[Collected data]

(** C8: a successful call of [initialize] or [initialize_config_dir] with
    [job_name] [None] installs the job name that [detect_task_name] derives
    from the detected caller: the basename without extension of the calling
    file if there is one, else the last dotted component of the calling
    module, else ["app"]. *)
Theorem job_name_derived_from_caller `{SearchPathBuilder} (w : World) :
  wf w ->
  (forall cp s d,
     (initialize cp (passed None) s d w).1 = Ret tt ->
     exists cf cm st,
       detected w (arg_or 1%Z d) = Ret (cf, cm) /\
       registry (initialize cp (passed None) s d w).2 = Some (Some st) /\
       jobName st = detect_task_name cf cm) /\
  (forall dir jn d,
     arg_or None jn = None ->
     (initialize_config_dir dir jn d w).1 = Ret tt ->
     exists cf cm st,
       detected w (arg_or 1%Z d) = Ret (cf, cm) /\
       registry (initialize_config_dir dir jn d w).2 = Some (Some st) /\
       jobName st = detect_task_name cf cm) /\
  (forall f cm, detect_task_name (Some f) cm = splitext_root (basename f)) /\
  (forall m, detect_task_name None (Some m) = last_dotted_component m) /\
  detect_task_name None None = "app" /\
  detect_task_name (Some "/a/b/my_app.py") None = "my_app" /\
  detect_task_name None (Some "pkg.sub.runner") = "runner".
Proof.
  intros Hw. repeat split.
  - intros cp s d. by apply initialize_derives_job_name.
  - intros dir jn d. by apply initialize_config_dir_derives_job_name.
Qed.

Lemma job_name_derived_from_caller_witness :
  (exists cf cm st,
     detected script_world 1 = Ret (cf, cm) /\
     registry (@initialize sample_builder (passed (Some "conf")) (passed None)
                 omitted omitted script_world).2 = Some (Some st) /\
     jobName st = detect_task_name cf cm) /\
  (exists cf cm st,
     detected module_world 1 = Ret (cf, cm) /\
     registry (@initialize_config_dir sample_builder "/abs/dir" omitted omitted
                 module_world).2 = Some (Some st) /\
     jobName st = detect_task_name cf cm).
Proof.
  split.
  - apply (proj1 (@job_name_derived_from_caller sample_builder script_world
                    (wf_fresh _)) (passed (Some "conf")) omitted omitted eq_refl).
  - apply (proj1 (proj2 (@job_name_derived_from_caller sample_builder module_world
                           (wf_fresh _))) "/abs/dir" omitted omitted eq_refl eq_refl).
Defined.

Example job_name_from_script :
  jobName <$> mjoin (registry (@initialize sample_builder (passed (Some "conf"))
                                 (passed None) omitted omitted script_world).2)
  = Some "my_app".
Proof. reflexivity. Qed.

Example job_name_from_module :
  jobName <$> mjoin (registry (@initialize_config_dir sample_builder "/abs/dir"
                                 omitted omitted module_world).2)
  = Some "runner".
Proof. reflexivity. Qed.

Example job_name_from_notebook :
  jobName <$> mjoin (registry (@initialize_config_dir sample_builder "/abs/dir"
                                 omitted omitted notebook_world).2)
  = Some "app".
Proof. reflexivity. Qed.

(** ** The directory manager and its entry point *)

Lemma registry_installed_entered st s w :
  wf w -> registry (set_stack s (installed st (entered w))) = Some (Some st).
Proof.
  intros Hw. unfold registry; cbn. apply list_lookup_insert_eq.
  rewrite length_app. unfold wf in Hw. lia.
Qed.

(** What the body of the directory manager finds in the registry is what the
    entry point, called with the same directory and job name from the same
    place, leaves there; and both raise the same exceptions. *)
Lemma scoped_config_dir_observes `{SearchPathBuilder} dir j d w :
  (1 <= arg_or 1 d)%Z -> wf w ->
  (initialize_config_dir_ctx dir (passed j) d read_registry w).1 =
  installs (initialize_config_dir dir (passed j) d) w.
Proof.
  intros Hd Hw. rewrite initialize_config_dir_ctx_scoped, scoped_form_unfold.
  unfold installs. rewrite !initialize_config_dir_eq. cbn [arg_or].
  rewrite caller_frame_entered by done.
  destruct (caller_frame w _) as [fr|]; [|done]. cbn zeta.
  destruct (os_path.isabs dir).
  { unfold read_registry. cbn [fst snd].
    by rewrite registry_installed_entered, registry_installed. }
  destruct (classify fr).2; [done|].
  destruct (caller_search_path _ _ _) as [e|csp]; [done|].
  unfold read_registry. cbn [fst snd].
  by rewrite registry_installed_entered, registry_installed.
Qed.

Lemma scoped_config_dir_default_is_app `{SearchPathBuilder} dir d w o :
  wf w ->
  (initialize_config_dir_ctx dir omitted d read_registry w).1 = Ret o ->
  exists st, o = Some (Some st) /\ jobName st = "app".
Proof.
  intros Hw. rewrite initialize_config_dir_ctx_scoped, scoped_form_unfold.
  rewrite initialize_config_dir_eq. cbn [arg_or].
  destruct (caller_frame (entered w) _) as [fr|]; [|done]. cbn zeta.
  destruct (os_path.isabs dir).
  { unfold read_registry. cbn [fst snd].
    rewrite registry_installed_entered by done. intros [= <-]. eauto. }
  destruct (classify fr).2; [done|].
  destruct (caller_search_path _ _ _) as [e|csp]; [done|].
  unfold read_registry. cbn [fst snd].
  rewrite registry_installed_entered by done. intros [= <-]. eauto.
Qed.

(** C9: the job name of [initialize_config_dir_ctx] defaults to ["app"] and
    that of [initialize_config_dir] to [None].  So with the job name left out
    the manager installs the job name ["app"] whoever the caller is, while
    the entry point installs the name derived from the caller; with the same
    job name passed to both (and a depth that designates a caller) the body
    of the manager finds what the entry point installs, and both fail alike;
    with the job name left out they differ for a script caller such as
    [/a/b/my_app.py]. *)
Theorem scoped_config_dir_default_job_name `{SearchPathBuilder}
    (config_dir : string) (caller_stack_depth : arg Z) (w : World) :
  wf w ->
  (forall A (body : M A),
     initialize_config_dir_ctx config_dir omitted caller_stack_depth body =
     initialize_config_dir_ctx config_dir (passed (Some "app")) caller_stack_depth body) /\
  initialize_config_dir config_dir omitted caller_stack_depth =
    initialize_config_dir config_dir (passed None) caller_stack_depth /\
  (forall o,
     (initialize_config_dir_ctx config_dir omitted caller_stack_depth
        read_registry w).1 = Ret o ->
     exists st, o = Some (Some st) /\ jobName st = "app") /\
  ((initialize_config_dir config_dir omitted caller_stack_depth w).1 = Ret tt ->
   exists cf cm st,
     detected w (arg_or 1%Z caller_stack_depth) = Ret (cf, cm) /\
     registry (initialize_config_dir config_dir omitted caller_stack_depth w).2 =
       Some (Some st) /\
     jobName st = detect_task_name cf cm) /\
  ((1 <= arg_or 1 caller_stack_depth)%Z ->
   forall job_name,
     (initialize_config_dir_ctx config_dir (passed job_name) caller_stack_depth
        read_registry w).1 =
     installs (initialize_config_dir config_dir (passed job_name) caller_stack_depth) w) /\
  (exists st1 st2,
     (initialize_config_dir_ctx "/abs/dir" omitted omitted read_registry
        script_world).1 = Ret (Some (Some st1)) /\
     installs (initialize_config_dir "/abs/dir" omitted omitted) script_world =
       Ret (Some (Some st2)) /\
     jobName st1 = "app" /\ jobName st2 = "my_app").
Proof.
  intros Hw. repeat apply conj.
  - reflexivity.
  - reflexivity.
  - intros o. by apply scoped_config_dir_default_is_app.
  - by apply initialize_config_dir_derives_job_name.
  - intros Hd j. by apply scoped_config_dir_observes.
  - eexists _, _. repeat apply conj; reflexivity.
Qed.

Lemma scoped_config_dir_default_job_name_witness :
  (@initialize_config_dir_ctx sample_builder _ "conf" (passed (Some "x")) omitted
     read_registry script_world).1 =
  installs (@initialize_config_dir sample_builder "conf" (passed (Some "x")) omitted)
    script_world.
Proof.
  apply (proj1 (proj2 (proj2 (proj2 (proj2
           (@scoped_config_dir_default_job_name sample_builder "conf" omitted
              script_world (wf_fresh _)))))) (Z.le_refl 1) (Some "x")).
Defined.

Example scoped_default_from_script :
  (@initialize_config_dir_ctx sample_builder _ "conf" omitted omitted
     (let* r := read_registry in ret (jobName <$> mjoin r)) script_world).1
  = Ret (Some "app") /\
  jobName <$> mjoin (registry (@initialize_config_dir sample_builder "conf" omitted
                                 omitted script_world).2)
  = Some "my_app".
Proof. split; reflexivity. Qed.

(** ** More on the entry points *)

(** X1: a successful [initialize] installs the job name it was given (["app"]
    when none is given) whoever the caller is, the [strict] it was given, and
    the search path built for the detected caller and [config_path]. *)
Theorem initialize_installs_given_job_name `{SearchPathBuilder}
    (config_path : arg (option string)) (job_name : arg (option string))
    (strict_ : arg (option bool)) (caller_stack_depth : arg Z)
    (w : World) (j : string) :
  wf w ->
  arg_or (Some "app") job_name = Some j ->
  (initialize config_path job_name strict_ caller_stack_depth w).1 = Ret tt ->
  exists cf cm st,
    detected w (arg_or 1%Z caller_stack_depth) = Ret (cf, cm) /\
    registry (initialize config_path job_name strict_ caller_stack_depth w).2 =
      Some (Some st) /\
    jobName st = j /\
    strict st = arg_or None strict_ /\
    caller_search_path cf cm (arg_or None config_path) = inr (searchPath st).
Proof.
  intros Hw Hj. rewrite initialize_eq, detected_eq, Hj.
  destruct (caller_frame w _) as [fr|]; [|done]. cbn zeta.
  destruct (classify fr) as [cf cm] eqn:Ecl. cbn [fst snd].
  destruct (caller_search_path _ _ _) as [e|csp] eqn:Ecsp; [done|]. intros _.
  eexists cf, cm, _. split; [done|]. split; [by apply registry_installed|done].
Qed.

Lemma initialize_installs_given_job_name_witness :
  exists cf cm st,
    detected script_world 1 = Ret (cf, cm) /\
    registry (@initialize sample_builder (passed (Some "conf")) omitted
                (passed (Some true)) omitted script_world).2 = Some (Some st) /\
    jobName st = "app" /\
    strict st = Some true /\
    sample_caller_search_path cf cm (Some "conf") = inr (searchPath st).
Proof.
  apply (@initialize_installs_given_job_name sample_builder (passed (Some "conf"))
           omitted (passed (Some true)) omitted script_world "app"
           (wf_fresh _) eq_refl eq_refl).
Defined.

(** X2: [initialize] raises nothing of its own.  When it raises, either
    caller detection failed, and the world is as it was, or the exception is
    the one building the search path raised for the detected caller and
    [config_path]; neither a module caller nor an absolute [config_path] is
    rejected. *)
Theorem initialize_raises_only_for_collaborators `{SearchPathBuilder}
    (config_path : arg (option string)) (job_name : arg (option string))
    (strict_ : arg (option bool)) (caller_stack_depth : arg Z)
    (w : World) (e : exn) :
  (initialize config_path job_name strict_ caller_stack_depth w).1 = Raise e ->
  (detected w (arg_or 1%Z caller_stack_depth) = Raise e /\
   initialize config_path job_name strict_ caller_stack_depth w = (Raise e, w)) \/
  (exists cf cm,
     detected w (arg_or 1%Z caller_stack_depth) = Ret (cf, cm) /\
     caller_search_path cf cm (arg_or None config_path) = inl e).
Proof.
  rewrite initialize_eq, detected_eq.
  destruct (caller_frame w _) as [fr|].
  - cbn zeta. destruct (classify fr) as [cf cm] eqn:Ecl. cbn [fst snd].
    destruct (caller_search_path _ _ _) as [e'|csp] eqn:Ecsp; [|done].
    intros [= ->]. right. by exists cf, cm.
  - intros [= ->]. by left.
Qed.

Lemma initialize_raises_only_for_collaborators_witness :
  (detected notebook_world 1 = Raise (Exception "no anchor for the config path") /\
   @initialize sample_builder (passed (Some "conf")) omitted omitted omitted
     notebook_world =
     (Raise (Exception "no anchor for the config path"), notebook_world)) \/
  (exists cf cm,
     detected notebook_world 1 = Ret (cf, cm) /\
     sample_caller_search_path cf cm (Some "conf") =
       inl (Exception "no anchor for the config path")).
Proof.
  apply (@initialize_raises_only_for_collaborators sample_builder
           (passed (Some "conf")) omitted omitted omitted notebook_world
           (Exception "no anchor for the config path") eq_refl).
Defined.

(** X3: for a relative [config_dir] and a caller that is not a module,
    [initialize_config_dir] does exactly what [initialize] does with
    [config_path = config_dir], the same job name (derived from the caller
    when [None]) and no [strict]. *)
Theorem config_dir_relative_is_initialize `{SearchPathBuilder}
    (config_dir : string) (job_name : arg (option string))
    (caller_stack_depth : arg Z) (w : World) (calling_file : option string) :
  os_path.isabs config_dir = false ->
  detected w (arg_or 1%Z caller_stack_depth) = Ret (calling_file, None) ->
  initialize_config_dir config_dir job_name caller_stack_depth w =
  initialize (passed (Some config_dir)) (passed (arg_or None job_name)) omitted
    caller_stack_depth w.
Proof.
  intros Hrel Hdet. destruct (detected_Ret _ _ _ Hdet) as (fr & Hfr & Hcl).
  rewrite initialize_config_dir_eq, initialize_eq, Hfr, Hrel, Hcl.
  cbn [arg_or fst snd]. reflexivity.
Qed.

Lemma config_dir_relative_is_initialize_witness :
  @initialize_config_dir sample_builder "conf" omitted omitted script_world =
  @initialize sample_builder (passed (Some "conf")) (passed None) omitted omitted
    script_world.
Proof.
  apply (@config_dir_relative_is_initialize sample_builder "conf" omitted omitted
           script_world (Some "/a/b/my_app.py") eq_refl eq_refl).
Defined.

Work to be completed: The answer must be every line of the data that contains the word "same".

Finished exercise:
    entry point, called with the same directory and job name from the same
    place, leaves there; and both raise the same exceptions. *)
    the entry point installs the name derived from the caller; with the same
    [config_path = config_dir], the same job name (derived from the caller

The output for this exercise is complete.